I have been thinking about practice research a fair bit recently. As the title of this site suggests, research, practice, and the relationship between the two are subjects of enduring interest to me and I have written in previous posts on practice research, here and here. I was prompted to revisit this topic again partly because of recent conversations I have had with UK, European and US colleagues and partly because of a recent blog post from the Arts and Humanities Research Council (AHRC) which spells out their support for practice research. The AHRC post in turn draws on a recently published report on practice research published by the Practice Research Advisory Group (PRAG UK).
I will not go into the details of the PRAG report or the AHRC post, both of which are available to read online, but I will flag a few things that stood out for me. In the first instance, both texts provide definitions of practice research, although these slightly differ from one another. Whereas in the PRAG report, practice research is characterized as ‘when practice is the significant method conveyed in a research output’, in the AHRC post practice research is defined as ‘any form of arts and humanities research that incorporates, reflects upon, or embodies practice as part of the research process or the research outputs’. Whilst I welcome the broad reaching and inclusive framing adopted by the AHRC, to my mind the PRAG definition is the more useful in the museum context. This is not least because the latter’s focus on practice as a legitimate research method helps foreground the rigorous modes of inquiry that museum practitioners undertake. I also wonder what forms of research might fall outside the AHRC’s definition of practice research, given that both the PRAG report and the AHRC blog acknowledge that ‘all research involves some form of practice’?
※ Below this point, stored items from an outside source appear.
(* ===== verification/Alloc.v ===== *)
(** * Allocation sizes

    cudaFree is not told the size of what it frees, so the malloc return probes
    remember sizes by device pointer in MALLOC_SIZES and the free probes take
    them back.  The theorems state when the size survives the trip and when it
    does not. *)

From S2P Require Import Prelude Events Runtime Probes Step Invariant PerCpu Demo Ledger Calls.

Local Open Scope Z_scope.

Section Alloc.
Context `{LoadCfg}.

Definition alloc_key (id addr : Z) : MallocKey := mkMallocKey (pid_of id) 0 addr.

(** ** What each program does to MALLOC_SIZES *)

Lemma save_entry_MALLOC t a b c e s :
  MALLOC_SIZES (save_entry t a b c e s) = MALLOC_SIZES s /\
  MALLOC_PTRS (save_entry t a b c e s) = MALLOC_PTRS s.
Proof. unfold save_entry. by repeat case_match. Qed.

Lemma emit_exit_MALLOC e s :
  MALLOC_SIZES (emit_exit e s) = MALLOC_SIZES s /\ MALLOC_PTRS (emit_exit e s) = MALLOC_PTRS s.
Proof.
  unfold emit_exit, emit_exit_aggregated, emit_exit_nccl, emit_exit_launch, emit_exit_event.
  by repeat case_match.
Qed.

Lemma record_malloc_size_sizes e s pp en d :
  MALLOC_PTRS s !! env_pid_tgid e = Some pp ->
  INFLIGHT s !! env_pid_tgid e = Some en ->
  env_user_u64 e pp = Some d -> d <> 0 ->
  MALLOC_SIZES (record_malloc_size e s)
  = lru_update (env_lru_malloc_sizes e) (alloc_key (env_pid_tgid e) d) (en_arg0 en) (MALLOC_SIZES s).
Proof.
  intros Hp Hi Hd Hne. unfold record_malloc_size. rewrite Hp. simpl. rewrite Hi, Hd.
  by rewrite (proj2 (Z.eqb_neq d 0) Hne).
Qed.

Lemma record_malloc_size_no_entry e s :
  INFLIGHT s !! env_pid_tgid e = None -> MALLOC_SIZES (record_malloc_size e s) = MALLOC_SIZES s.
Proof. intros Hi. unfold record_malloc_size. case_match; [|done]. simpl. by rewrite Hi. Qed.

Lemma take_malloc_size_hit ptr e s sz :
  ptr <> 0 -> MALLOC_SIZES s !! alloc_key (env_pid_tgid e) ptr = Some sz ->
  take_malloc_size ptr e s = (sz, upd_MALLOC_SIZES (delete (alloc_key (env_pid_tgid e) ptr)) s).
Proof.
  intros Hne Hk. unfold take_malloc_size, alloc_key in *. rewrite (proj2 (Z.eqb_neq ptr 0) Hne).
  simpl. by rewrite Hk.
Qed.

(** ** The two mallocs and the two frees *)

Definition malloc_probe (pp size : Z) (p : probe) : Prop :=
  p = P_cuda_malloc pp size \/ exists stream, p = P_cuda_malloc_async pp size stream.
Definition malloc_ret_probe (p : probe) : Prop :=
  p = P_cuda_malloc_ret \/ p = P_cuda_malloc_async_ret.
Definition free_probe (ptr : Z) (p : probe) : Prop :=
  p = P_cuda_free ptr \/ exists stream, p = P_cuda_free_async ptr stream.

(** The event type a malloc or free probe saves. *)
Definition alloc_event (p : probe) : Z :=
  match p with
  | P_cuda_malloc _ _ => EVENT_CUDA_MALLOC
  | P_cuda_malloc_async _ _ _ => EVENT_CUDA_MALLOC_ASYNC
  | P_cuda_free _ => EVENT_CUDA_FREE
  | _ => EVENT_CUDA_FREE_ASYNC
  end.

Lemma malloc_in pp size p e s :
  malloc_probe pp size p -> pp <> 0 ->
  lru_fail (env_lru_malloc_ptrs e) = false -> lru_fail (env_lru_inflight e) = false ->
  INFLIGHT s !! env_pid_tgid e = None ->
  MALLOC_SIZES (run p e s) = MALLOC_SIZES s /\
  MALLOC_PTRS (run p e s) !! env_pid_tgid e = Some pp /\
  match INFLIGHT (run p e s) !! env_pid_tgid e with
  | Some en => sampled_in (alloc_event p) e s = true /\ en_arg0 en = size
  | None => sampled_in (alloc_event p) e s = false
  end.
Proof.
  intros Hp Hne Hlp Hli Hnone.
  assert (Hop : exists stream, opens p e s = Some (alloc_event p, size, 0, stream)).
  { destruct Hp as [->|[stream ->]]; simpl; eauto. }
  destruct Hop as [stream Hop]. rewrite (opens_INFLIGHT _ _ _ _ _ _ _ Hop), Hnone.
  assert (HM : MALLOC_SIZES (run p e s) = MALLOC_SIZES s /\
               MALLOC_PTRS (run p e s) !! env_pid_tgid e = Some pp).
  { destruct Hp as [->|[stream' ->]]; unfold run, cuda_malloc, cuda_malloc_async;
      rewrite (proj2 (Z.eqb_neq pp 0) Hne); simpl;
      rewrite (proj1 (save_entry_MALLOC _ _ _ _ _ _)), (proj2 (save_entry_MALLOC _ _ _ _ _ _));
      simpl; by rewrite lru_update_lookup. }
  destruct HM as [HM1 HM2]. split; [done|]. split; [done|].
  destruct (sampled_in _ e s); [by rewrite lru_update_lookup|by rewrite Hnone].
Qed.

Lemma malloc_ret_sizes p e s :
  malloc_ret_probe p -> MALLOC_SIZES (run p e s) = MALLOC_SIZES (record_malloc_size e s).
Proof.
  intros [->| ->]; unfold run, cuda_malloc_ret, cuda_malloc_async_ret;
    apply (proj1 (emit_exit_MALLOC _ _)).
Qed.

Lemma free_in ptr p e s sz :
  free_probe ptr p -> ptr <> 0 ->
  MALLOC_SIZES s !! alloc_key (env_pid_tgid e) ptr = Some sz ->
  exists stream s', run p e s = save_entry (alloc_event p) sz 0 stream e s' /\
    s' = upd_MALLOC_SIZES (delete (alloc_key (env_pid_tgid e) ptr)) s.
Proof.
  intros Hp Hne Hk. destruct Hp as [->|[stream ->]]; unfold run, cuda_free, cuda_free_async;
    rewrite (take_malloc_size_hit ptr e s sz) by done; by repeat eexists.
Qed.

(** ** Other activity between malloc and free *)

(** The allocation whose size a malloc return remembers: the word at the address that the entry
    probe of the thread saw; and the allocation whose size a free takes. *)
Definition records (p : probe) (e : KEnv) (s : BpfState) : option MallocKey :=
  match p with
  | P_cuda_malloc_ret | P_cuda_malloc_async_ret =>
      pp ← MALLOC_PTRS s !! env_pid_tgid e;
      d ← env_user_u64 e pp;
      Some (alloc_key (env_pid_tgid e) d)
  | _ => None
  end.

Definition takes (p : probe) (e : KEnv) : option MallocKey :=
  match p with
  | P_cuda_free ptr | P_cuda_free_async ptr _ => Some (alloc_key (env_pid_tgid e) ptr)
  | _ => None
  end.

(** A program run that does not concern allocation [mk]: no malloc of the process returns the same
    address, the process does not free it, and its size is not evicted. *)
Definition keeps_alloc (mk : MallocKey) (p : probe) (e : KEnv) (s : BpfState) : Prop :=
  (mk ∉ lru_evict (env_lru_malloc_sizes e)) /\ takes p e <> Some mk /\ records p e s <> Some mk.

Fixpoint trace_keeps_alloc (mk : MallocKey) (t : trace) (s : BpfState) : Prop :=
  match t with
  | [] => True
  | (p, e) :: t => keeps_alloc mk p e s /\ trace_keeps_alloc mk t (run p e s)
  end.

Lemma record_keeps mk p e s :
  malloc_ret_probe p -> keeps_alloc mk p e s ->
  MALLOC_SIZES (record_malloc_size e s) !! mk = MALLOC_SIZES s !! mk.
Proof.
  intros Hp (Hev & _ & Hr). unfold record_malloc_size.
  destruct (MALLOC_PTRS s !! _) as [pp|] eqn:Ep; [|done]. simpl.
  destruct (INFLIGHT s !! _) as [en|]; [|done].
  destruct (env_user_u64 e pp) as [d|] eqn:Ed; [|done]. case_match; [|done]. simpl.
  apply lru_update_other; [|done]. intros <-. apply Hr.
  destruct Hp as [->| ->]; unfold records; rewrite Ep; simpl; by rewrite Ed.
Qed.

Lemma take_keeps mk p e s ptr :
  takes p e = Some (alloc_key (env_pid_tgid e) ptr) -> keeps_alloc mk p e s ->
  MALLOC_SIZES (take_malloc_size ptr e s).2 !! mk = MALLOC_SIZES s !! mk.
Proof.
  intros Ht (_ & Hn & _). unfold take_malloc_size.
  case_match; [|done]. destruct (MALLOC_SIZES s !! _) eqn:E; [|done]. simpl.
  apply lookup_delete_ne. intros <-. by apply Hn.
Qed.

Lemma save_entry_keeps t a b c e s mk :
  MALLOC_SIZES (save_entry t a b c e s) !! mk = MALLOC_SIZES s !! mk.
Proof. by rewrite (proj1 (save_entry_MALLOC _ _ _ _ _ _)). Qed.

Lemma emit_exit_keeps e s mk : MALLOC_SIZES (emit_exit e s) !! mk = MALLOC_SIZES s !! mk.
Proof. by rewrite (proj1 (emit_exit_MALLOC _ _)). Qed.

Lemma run_keeps_alloc mk p e s :
  keeps_alloc mk p e s -> MALLOC_SIZES (run p e s) !! mk = MALLOC_SIZES s !! mk.
Proof.
  intros Hk. destruct p; unfold run;
    try (apply save_entry_keeps); try (apply emit_exit_keeps).
  - unfold cuda_malloc. rewrite save_entry_keeps. by case_match.
  - unfold cuda_malloc_ret. rewrite emit_exit_keeps. eapply record_keeps; [by left|done].
  - unfold cuda_free. assert (Ht : MALLOC_SIZES (take_malloc_size ptr e s).2 !! mk = MALLOC_SIZES s !! mk) by (eapply take_keeps; [|exact Hk]; done).
    destruct take_malloc_size. by rewrite save_entry_keeps.
  - unfold cuda_malloc_async. rewrite save_entry_keeps. by case_match.
  - unfold cuda_malloc_async_ret. rewrite emit_exit_keeps. eapply record_keeps; [by right|done].
  - unfold cuda_free_async. assert (Ht : MALLOC_SIZES (take_malloc_size ptr e s).2 !! mk = MALLOC_SIZES s !! mk) by (eapply take_keeps; [|exact Hk]; done).
    destruct take_malloc_size. by rewrite save_entry_keeps.
  - unfold cuda_register_function. by repeat case_match.
  - unfold cu_module_get_function. by case_match.
  - unfold cu_module_get_function_ret. by repeat case_match.
  - unfold nvtx_range_push. by case_match.
  - done.
Qed.

Lemma run_trace_keeps_alloc mk t s :
  trace_keeps_alloc mk t s -> MALLOC_SIZES (run_trace t s) !! mk = MALLOC_SIZES s !! mk.
Proof.
  revert s. induction t as [|[p e] t IH]; intros s; simpl; [done|].
  intros [Hk Ht]. rewrite IH by done. by apply run_keeps_alloc.
Qed.

(** C31: the size round trip.  A thread with no call in flight calls cudaMalloc or
    cudaMallocAsync for [size] bytes, the call is sampled in, the three LRU maps take its entries,
    and the call stores device pointer [d], which its return probe can read.  Then anything
    happens that does not concern this allocation: no other malloc of the process returns [d], the
    process does not free [d], and MALLOC_SIZES does not evict its size.  After that a
    cudaFree or cudaFreeAsync of [d] by the same process, on any thread that has no call in
    flight, that is sampled in and whose entry INFLIGHT takes, opens a call that carries exactly
    [size] bytes, and the remembered size is gone, so freeing twice does not count twice. *)
Theorem malloc_free_roundtrip p1 e1 p2 e2 t p3 e3 s pp size d :
  malloc_probe pp size p1 -> malloc_ret_probe p2 -> free_probe d p3 ->
  pp <> 0 -> d <> 0 ->
  env_pid_tgid e2 = env_pid_tgid e1 -> pid_of (env_pid_tgid e3) = pid_of (env_pid_tgid e1) ->
  INFLIGHT s !! env_pid_tgid e1 = None -> sampled_in (alloc_event p1) e1 s = true ->
  lru_fail (env_lru_malloc_ptrs e1) = false -> lru_fail (env_lru_inflight e1) = false ->
  lru_fail (env_lru_malloc_sizes e2) = false ->
  env_user_u64 e2 pp = Some d ->
  trace_keeps_alloc (alloc_key (env_pid_tgid e1) d) t (run_trace [(p1, e1); (p2, e2)] s) ->
  let s2 := run_trace ((p1, e1) :: (p2, e2) :: t) s in
  INFLIGHT s2 !! env_pid_tgid e3 = None -> sampled_in (alloc_event p3) e3 s2 = true ->
  lru_fail (env_lru_inflight e3) = false ->
  exists en, INFLIGHT (run p3 e3 s2) !! env_pid_tgid e3 = Some en /\
    en_arg0 en = size /\ en_event_type en = alloc_event p3 /\
    MALLOC_SIZES (run p3 e3 s2) !! alloc_key (env_pid_tgid e3) d = None.
Proof.
  intros Hm Hr Hf Hpp Hd Hid2 Hpid Hnone Hsam Hl1 Hl2 Hl3 Hu Ht s2 Hn3 Hs3 Hl4.
  destruct (malloc_in pp size p1 e1 s) as (HM1 & HM2 & HM3); auto.
  destruct (INFLIGHT (run p1 e1 s) !! env_pid_tgid e1) as [en1|] eqn:Een; [|congruence].
  destruct HM3 as [_ Hsz].
  assert (Hkey : alloc_key (env_pid_tgid e3) d = alloc_key (env_pid_tgid e1) d)
    by (unfold alloc_key; by rewrite Hpid).
  assert (Hs2 : MALLOC_SIZES s2 !! alloc_key (env_pid_tgid e3) d = Some size).
  { unfold s2. cbn [run_trace]. rewrite Hkey, run_trace_keeps_alloc by done.
    rewrite malloc_ret_sizes by done.
    rewrite (record_malloc_size_sizes e2 _ pp en1 d) by (rewrite ?Hid2; done).
    rewrite Hid2, Hsz. by apply lru_update_lookup. }
  destruct (free_in d p3 e3 s2 size Hf Hd Hs2) as (stream & s' & -> & ->).
  rewrite save_entry_INFLIGHT, (proj1 (save_entry_MALLOC _ _ _ _ _ _)). simpl.
  rewrite Hn3. unfold sampled_in in *. simpl. rewrite Hs3.
  eexists. rewrite lru_update_lookup by done. split; [done|].
  split; [done|]. split; [done|]. apply lookup_delete_eq.
Qed.
End Alloc.

(** ** Witnesses *)

Section Witnesses.
#[local] Existing Instance demo_cfg.

(** Thread 1 allocates 640 bytes, thread 3 allocates 64 bytes elsewhere, then thread 2 frees. *)
Definition roundtrip_middle : trace :=
  [(P_cuda_malloc 520 64, demo_env 3 2500 1 0);
   (P_cuda_malloc_ret, with_word 520 8192 (demo_env 3 3000 1 0))].

Lemma malloc_free_roundtrip_witness :
  exists en, INFLIGHT (run (P_cuda_free 4096) (demo_env 2 5000 0 0)
    (run_trace ((P_cuda_malloc 512 640, demo_env 1 1000 0 0) ::
                (P_cuda_malloc_ret, demo_env 1 2000 0 0) :: roundtrip_middle) init_state))
    !! env_pid_tgid (demo_env 2 5000 0 0) = Some en /\ en_arg0 en = 640.
Proof.
  destruct (malloc_free_roundtrip (P_cuda_malloc 512 640) (demo_env 1 1000 0 0) P_cuda_malloc_ret
    (demo_env 1 2000 0 0) roundtrip_middle
    (P_cuda_free 4096) (demo_env 2 5000 0 0) init_state 512 640 4096)
    as (en & Hen & Ha & _).
  - by left.
  - by left.
  - by left.
  - done.
  - done.
  - reflexivity.
  - vm_compute. reflexivity.
  - vm_compute. reflexivity.
  - vm_compute. reflexivity.
  - reflexivity.
  - reflexivity.
  - reflexivity.
  - reflexivity.
  - unfold roundtrip_middle. cbn [trace_keeps_alloc]. unfold keeps_alloc.
    repeat split; apply (bool_decide_unpack _); vm_compute; exact I.
  - vm_compute. reflexivity.
  - vm_compute. reflexivity.
  - reflexivity.
  - exists en. split; [|exact Ha]. exact Hen.
Defined.
End Witnesses.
I am nit-picking though and would stress again how much more positive it is to have a broad definition, rather than a narrow exclusionary understanding of practice research, given how difficult it is to pin down this slippery form of knowledge generation. Other encouraging observations of relevance to museum-based researchers in these publications include the acknowledgement that practice research does not necessarily lend itself to text-based outputs (and can include artefacts, performances, and exhibitions) and that it often takes place in communities through collaboration. These, combined with the recognition in the PRAG report that practice research can offer ‘ways of knowing’ that are intuitive, tacit, embodied, imaginative, affective, and sensory, can only help validate the work of museum practitioner researchers engaged in collaborative explorations with internal and external colleagues.
My recent conversations with museum colleagues have reinforced for me the extraordinarily rich and rigorous research that is currently being done within museums and how vital, yet fragile research as an activity is within these institutions. Earlier in March I listened with interest to a presentation given by the museologist Francois Mairesse at an event convened by The Flemish Institution for Cultural Heritage (FARO) in Brussels. In his talk, Professor Mairesse reminded us that the 2022 ICOM definition privileges research as one of the foremost activities of the museum, but he questioned how much time and resource is actually allocated within museums to enable this research to be done. Consequently, in his view most research in museums is undertaken by academics, whilst well-established hierarchies within academia in what constitutes ‘valid’ research mean that museum-based research tends to be neither adequately recognized, nor funded. Professor Mairesse took a global perspective, and although his comments suggest that research is operating in challenging circumstances, he concluded by emphasizing how important museums are as sites of investigation into the complex problems facing the world today.
Reflecting on this talk has reinforced in my mind the importance of investing in the research that IS being done by curators, conservators, learning curators and many others in museums, often against the odds. In light of this, the AHRC’s public endorsement of practice research in all its different manifestations is all the more welcome. The AHRC have said that they ‘welcome further discussion on the next big idea which will help support existing practice communities to flourish and exciting new areas of research to emerge’. They point to their Where Next scheme as an open opportunity to submit ideas to them, which I would urge all practitioner researchers in UK museums to do!